I lost my paternal grandfather yesterday morning. My dad texted me to let me know that he had passed sometime in the morning. No exact cause is known, my dad said his health probably just deteriorated to the point of passing. This is because while my grandfather’s body passed away yesterday morning, at the age of 37 he’s been around my whole life, but I never knew him.
My grandfather had a stroke when I was very young, I believe when I was 1, although I’m not 100% sure. My parents always said as a baby I was convinced the machines in his hospital room were there to be climbed for my amusement, so I was mobile but have no memory of it. So probably 1.

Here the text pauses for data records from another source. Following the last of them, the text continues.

(* ===== verification/LogMerger.v ===== *)
(** * Merging sorted parts (NodeMerger, BootMerger)

    [NodeMerger] merges the sorters of all the parts of one boot of a node and
    drops duplicates; [BootMerger] puts the boots of a node after each other. *)

From Stdlib Require Import ZArith Lia Sorted.
From stdpp Require Import base list numbers option strings.
From S2P Require Import Prelude Boot LogReader LogSorter.
Open Scope Z_scope.

(** ** NodeMerger *)

Record NodeMerger (S : Type) := mkNodeMerger {
  nm_parts_sorters : list S;
  nm_current : option nat;
  nm_sorted_until : Z;
  nm_node : Z;
  nm_last_message_time : Z;
  nm_realtime_start_time : Z;
  nm_monotonic_start_time : Z;
  nm_monotonic_oldest_time : Z
}.
Arguments mkNodeMerger {S}.
Arguments nm_parts_sorters {S}.
Arguments nm_current {S}.
Arguments nm_sorted_until {S}.
Arguments nm_node {S}.
Arguments nm_last_message_time {S}.
Arguments nm_realtime_start_time {S}.
Arguments nm_monotonic_start_time {S}.
Arguments nm_monotonic_oldest_time {S}.

(** The start time chosen among the parts: monotonic and realtime. *)
Definition accept_start (chosen : Z * Z) (p : LogParts) : Z * Z :=
  let '(monotonic_start_time, realtime_start_time) := chosen in
  if negb (lp_monotonic_start_time p =? monotonic_min_time) then
    let accept :=
      if negb (lp_realtime_start_time p =? realtime_min_time) then
        (lp_monotonic_start_time p <? monotonic_start_time) ||
        (realtime_start_time =? realtime_min_time)
      else
        (realtime_start_time =? realtime_min_time) &&
        (lp_monotonic_start_time p <? monotonic_start_time) in
    if accept then (lp_monotonic_start_time p, lp_realtime_start_time p) else chosen
  else chosen.

Definition choose_start (parts : list LogParts) : Z * Z :=
  let '(m, r) := fold_left accept_start parts (monotonic_max_time, realtime_min_time) in
  if m =? monotonic_max_time then (monotonic_min_time, realtime_min_time) else (m, r).

(** All the parts are of one node and one boot of it. *)
Fixpoint check_parts (p0 : LogParts) (ps : list LogParts) : result unit :=
  match ps with
  | [] => Ok tt
  | p :: ps =>
      check (bool_decide (lp_node p0 = lp_node p)) ≫= fun _ =>
      check (bool_decide (lp_source_boot_uuid p0 = lp_source_boot_uuid p)) ≫= fun _ =>
      check_parts p0 ps
  end.

Definition NodeMerger_new (parts : list LogParts) : result (NodeMerger LogPartsSorter) :=
  match parts with
  | [] => Fatal CheckFailed
  | p0 :: rest =>
      check_parts p0 rest ≫= fun _ =>
      node ← GetNodeIndex (lp_config p0) (lp_node p0);
      sorters ← mapM LogPartsSorter_new parts;
      let '(m, r) := choose_start (ls_parts <$> sorters) in
      Ok (mkNodeMerger sorters None monotonic_min_time node monotonic_min_time r m
            monotonic_max_time)
  end.

Section NodeMerger.
Context {S : Type} `{!MessageSource S}.

Definition set_sorter (i : nat) (s : S) (w : NodeMerger S) : NodeMerger S :=
  mkNodeMerger (<[i := s]> (nm_parts_sorters w)) (nm_current w) (nm_sorted_until w) (nm_node w)
    (nm_last_message_time w) (nm_realtime_start_time w) (nm_monotonic_start_time w)
    (nm_monotonic_oldest_time w).
Definition set_current (c : option nat) (w : NodeMerger S) : NodeMerger S :=
  mkNodeMerger (nm_parts_sorters w) c (nm_sorted_until w) (nm_node w)
    (nm_last_message_time w) (nm_realtime_start_time w) (nm_monotonic_start_time w)
    (nm_monotonic_oldest_time w).
Definition set_until (t : Z) (w : NodeMerger S) : NodeMerger S :=
  mkNodeMerger (nm_parts_sorters w) (nm_current w) t (nm_node w)
    (nm_last_message_time w) (nm_realtime_start_time w) (nm_monotonic_start_time w)
    (nm_monotonic_oldest_time w).
Definition set_times (last oldest : Z) (w : NodeMerger S) : NodeMerger S :=
  mkNodeMerger (nm_parts_sorters w) (nm_current w) (nm_sorted_until w) (nm_node w)
    last (nm_realtime_start_time w) (nm_monotonic_start_time w) oldest.

Definition get_sorter (w : NodeMerger S) (i : nat) : result S :=
  get_or OutOfRange (nm_parts_sorters w !! i).

(** [PopFront] of sorter [i]. *)
Definition pop_sorter (w : NodeMerger S) (i : nat) : result (NodeMerger S) :=
  s ← get_sorter w i;
  s ← src_PopFront s;
  Ok (set_sorter i s w).

Definition update_until (w : NodeMerger S) (i : nat) : result (NodeMerger S) :=
  s ← get_sorter w i;
  Ok (set_until (Z.min (nm_sorted_until w) (src_sorted_until s)) w).

(** What sorter [i], whose front is [m], does to the oldest message. *)
Definition consider (w : NodeMerger S) (i : nat) (m : Message) (oldest : option Message)
    : result (NodeMerger S * option Message) :=
  match oldest with
  | None => Ok (set_current (Some i) w, Some m)
  | Some o =>
      lt ← Message_lt m o;
      if lt : bool then Ok (set_current (Some i) w, Some m)
      else
        eq ← Message_eq m o;
        if eq : bool then
          if negb (u_has_monotonic_timestamp_time (data m)) then
            w ← pop_sorter w i; Ok (w, oldest)
          else if negb (u_has_monotonic_timestamp_time (data o)) then
            c ← get_or OutOfRange (nm_current w);
            w ← pop_sorter w c;
            Ok (set_current (Some i) w, Some m)
          else
            check (u_monotonic_timestamp_time (data m) =? u_monotonic_timestamp_time (data o))
              ≫= fun _ => w ← pop_sorter w i; Ok (w, oldest)
        else Ok (w, oldest)
  end.

Fixpoint merge_loop (w : NodeMerger S) (is_ : list nat) (oldest : option Message)
    : result (NodeMerger S * option Message) :=
  match is_ with
  | [] => Ok (w, oldest)
  | i :: is_ =>
      s ← get_sorter w i;
      '(s, m) ← src_Front s;
      let w := set_sorter i s w in
      match m with
      | None =>
          w ← update_until w i;
          merge_loop w is_ oldest
      | Some m =>
          '(w, oldest) ← consider w i m oldest;
          w ← update_until w i;
          merge_loop w is_ oldest
      end
  end.

Definition NodeMerger_Front (w : NodeMerger S) : result (NodeMerger S * option Message) :=
  match nm_current w with
  | Some c =>
      s ← get_sorter w c;
      '(s, m) ← src_Front s;
      m ← get_or OutOfRange m;
      check (nm_last_message_time w <=? bt_time (timestamp m)) ≫= fun _ =>
      Ok (set_sorter c s w, Some m)
  | None =>
      '(w, oldest) ← merge_loop (set_until monotonic_max_time w)
                       (seq 0 (length (nm_parts_sorters w))) None;
      match oldest with
      | Some o =>
          let t := bt_time (timestamp o) in
          check (nm_last_message_time w <=? t) ≫= fun _ =>
          Ok (set_times t (Z.min (nm_monotonic_oldest_time w) t) w, Some o)
      | None => Ok (set_times monotonic_max_time (nm_monotonic_oldest_time w) w, None)
      end
  end.

Definition NodeMerger_PopFront (w : NodeMerger S) : result (NodeMerger S) :=
  c ← get_or CheckFailed (nm_current w);
  w ← pop_sorter w c;
  Ok (set_current None w).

The stroke was very damaging to his body of course. He lost sensation immediately in the left side of his body and always kinda shuffled around with his left arm clung up to his side. At first it wasn’t too bad. He could still get around, do the dishes for my grandma, putter around in the basement. I’ll never forget when one of my SNES controllers broke, he somehow fixed it and then capped it off with a giant lag bolt. So here was 10 year old my playing a video game with 8 ounces of plastic garbage and 12 ounces of wrought iron hanging off the back. Absurdly, child me loved that damn controller. He could drive and such too, though my parents never let him drive me anywhere. That all faded with time.
If I had to guess he’s probably spent the last 15 to 20 years basically clinging to life on the couch in their living room watching Perry Mason and whatever old movies he can find on TV anymore. When I was a kid there was always either a western or a WW2 movie on. He could never pronounce my name, I was always just “Anthony” (It’s not my name). However, if he got running through his 60 word vocab, I was always in there.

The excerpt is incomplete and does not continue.